## Requirement
Precise copying is required. Return the data below in full.

## Source material

(** * nodgen-js: the account handlers of [Controllers/User.js]

    A shallow embedding of the eight request handlers ([register], [login],
    [updatePassword], [updateImage], [logout], [userInfo], [deleteUser],
    [refreshroute]) and of the [User] schema of [model/User.model.js].

    The handlers are [async] functions that mutate an Express response
    object and a document store and may throw.  They are embedded in a small
    state-and-exception monad [M] whose state is the pair of the response
    object and the world (collections, timers, mail outbox, console, clock).
    Request bodies are JavaScript objects whose fields are strings or absent;
    other JSON values are outside the model. *)

From Stdlib Require Import ZArith String Ascii List Bool Lia.
From stdpp Require Import base option gmap strings list.
Import ListNotations.

Local Open Scope string_scope.
Local Open Scope Z_scope.

(** ** JavaScript values *)

Module JS.

(** A thrown [Error] object: its [name] and its [message]. *)
Record Error := mkError { name : string; message : string }.

Definition new_Error (msg : string) : Error := mkError "Error" msg.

## Solution for this task
(** * nodgen-js: the account handlers of [Controllers/User.js]

    A shallow embedding of the eight request handlers ([register], [login],
    [updatePassword], [updateImage], [logout], [userInfo], [deleteUser],
    [refreshroute]) and of the [User] schema of [model/User.model.js].

    The handlers are [async] functions that mutate an Express response
    object and a document store and may throw.  They are embedded in a small
    state-and-exception monad [M] whose state is the pair of the response
    object and the world (collections, timers, mail outbox, console, clock).
    Request bodies are JavaScript objects whose fields are strings or absent;
    other JSON values are outside the model. *)

From Stdlib Require Import ZArith String Ascii List Bool Lia.
From stdpp Require Import base option gmap strings list.
Import ListNotations.

Local Open Scope string_scope.
Local Open Scope Z_scope.

(** ** JavaScript values *)

Module JS.

(** A thrown [Error] object: its [name] and its [message]. *)
Record Error := mkError { name : string; message : string }.

Definition new_Error (msg : string) : Error := mkError "Error" msg.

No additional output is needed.